Directions for this task:
Count the lines below that contain the word "simpl", and state only that number.
***** Data for this exercise
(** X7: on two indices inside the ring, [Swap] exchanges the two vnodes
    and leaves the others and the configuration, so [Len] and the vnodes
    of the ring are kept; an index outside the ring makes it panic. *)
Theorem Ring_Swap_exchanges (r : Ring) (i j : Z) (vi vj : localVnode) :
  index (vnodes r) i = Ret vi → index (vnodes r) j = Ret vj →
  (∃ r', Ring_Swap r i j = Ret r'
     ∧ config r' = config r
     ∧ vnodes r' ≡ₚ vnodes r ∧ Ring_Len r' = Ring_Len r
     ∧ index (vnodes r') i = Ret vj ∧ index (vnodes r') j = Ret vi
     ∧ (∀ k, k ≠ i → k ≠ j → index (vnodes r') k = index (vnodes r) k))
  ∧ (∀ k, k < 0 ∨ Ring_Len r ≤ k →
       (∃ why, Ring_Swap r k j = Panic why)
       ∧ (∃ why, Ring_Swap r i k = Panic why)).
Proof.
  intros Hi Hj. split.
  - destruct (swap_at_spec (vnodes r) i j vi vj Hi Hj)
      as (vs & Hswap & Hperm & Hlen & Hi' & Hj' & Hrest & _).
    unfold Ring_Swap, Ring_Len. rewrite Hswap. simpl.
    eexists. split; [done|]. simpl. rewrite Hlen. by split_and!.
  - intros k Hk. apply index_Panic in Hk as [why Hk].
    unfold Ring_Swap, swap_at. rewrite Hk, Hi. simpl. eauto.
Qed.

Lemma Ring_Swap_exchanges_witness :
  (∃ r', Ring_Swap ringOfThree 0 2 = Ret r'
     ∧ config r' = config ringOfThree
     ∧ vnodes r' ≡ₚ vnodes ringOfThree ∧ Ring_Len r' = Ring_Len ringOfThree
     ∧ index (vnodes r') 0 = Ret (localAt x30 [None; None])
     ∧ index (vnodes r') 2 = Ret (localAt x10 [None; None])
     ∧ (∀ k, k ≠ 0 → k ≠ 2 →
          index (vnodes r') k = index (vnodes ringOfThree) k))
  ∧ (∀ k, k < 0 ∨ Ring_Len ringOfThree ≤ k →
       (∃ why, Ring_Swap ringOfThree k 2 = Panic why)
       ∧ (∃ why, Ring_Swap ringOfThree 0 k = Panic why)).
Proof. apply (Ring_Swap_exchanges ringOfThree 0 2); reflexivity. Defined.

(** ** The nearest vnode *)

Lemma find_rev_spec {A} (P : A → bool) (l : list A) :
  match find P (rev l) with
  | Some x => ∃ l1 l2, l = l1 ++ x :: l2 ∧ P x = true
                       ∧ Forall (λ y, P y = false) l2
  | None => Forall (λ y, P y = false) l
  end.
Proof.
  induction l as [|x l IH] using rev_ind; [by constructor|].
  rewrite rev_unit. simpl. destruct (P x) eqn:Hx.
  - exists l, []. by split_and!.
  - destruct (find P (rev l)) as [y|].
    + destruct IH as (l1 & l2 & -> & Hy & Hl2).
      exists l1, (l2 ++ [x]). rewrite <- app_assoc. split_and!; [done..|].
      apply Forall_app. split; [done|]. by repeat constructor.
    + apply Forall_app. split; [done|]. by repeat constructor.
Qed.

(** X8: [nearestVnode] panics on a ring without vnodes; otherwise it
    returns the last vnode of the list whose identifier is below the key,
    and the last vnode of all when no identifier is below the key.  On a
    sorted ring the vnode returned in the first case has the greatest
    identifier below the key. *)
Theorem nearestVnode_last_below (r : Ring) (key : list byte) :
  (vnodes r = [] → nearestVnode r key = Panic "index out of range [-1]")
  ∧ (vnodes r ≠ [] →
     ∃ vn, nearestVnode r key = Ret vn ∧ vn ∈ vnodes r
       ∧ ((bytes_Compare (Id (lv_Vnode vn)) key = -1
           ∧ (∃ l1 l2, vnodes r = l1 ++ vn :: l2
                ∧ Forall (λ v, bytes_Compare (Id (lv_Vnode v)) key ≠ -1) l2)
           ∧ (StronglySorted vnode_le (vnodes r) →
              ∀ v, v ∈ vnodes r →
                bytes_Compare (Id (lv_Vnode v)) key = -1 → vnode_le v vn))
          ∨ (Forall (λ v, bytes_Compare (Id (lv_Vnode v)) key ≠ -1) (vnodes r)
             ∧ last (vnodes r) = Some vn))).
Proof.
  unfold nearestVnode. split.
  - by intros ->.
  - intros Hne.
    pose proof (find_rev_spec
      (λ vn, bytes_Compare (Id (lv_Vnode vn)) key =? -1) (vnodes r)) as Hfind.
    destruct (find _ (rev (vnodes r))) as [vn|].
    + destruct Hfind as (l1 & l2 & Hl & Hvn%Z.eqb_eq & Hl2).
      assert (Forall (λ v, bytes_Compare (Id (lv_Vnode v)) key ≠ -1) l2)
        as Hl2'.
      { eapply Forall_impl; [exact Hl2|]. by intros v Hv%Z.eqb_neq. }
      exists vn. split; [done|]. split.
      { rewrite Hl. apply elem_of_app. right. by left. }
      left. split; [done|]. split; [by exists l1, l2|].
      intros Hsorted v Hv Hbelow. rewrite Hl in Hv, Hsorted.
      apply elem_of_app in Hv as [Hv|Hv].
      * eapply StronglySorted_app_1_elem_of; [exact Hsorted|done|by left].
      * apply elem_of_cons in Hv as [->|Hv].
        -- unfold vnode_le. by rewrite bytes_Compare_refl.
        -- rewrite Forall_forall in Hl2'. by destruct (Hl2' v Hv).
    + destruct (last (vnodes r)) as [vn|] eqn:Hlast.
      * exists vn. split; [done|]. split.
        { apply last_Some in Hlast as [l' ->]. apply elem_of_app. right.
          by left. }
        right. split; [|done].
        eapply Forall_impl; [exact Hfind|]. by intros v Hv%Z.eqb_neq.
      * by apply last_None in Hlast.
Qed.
**********
Written response:
4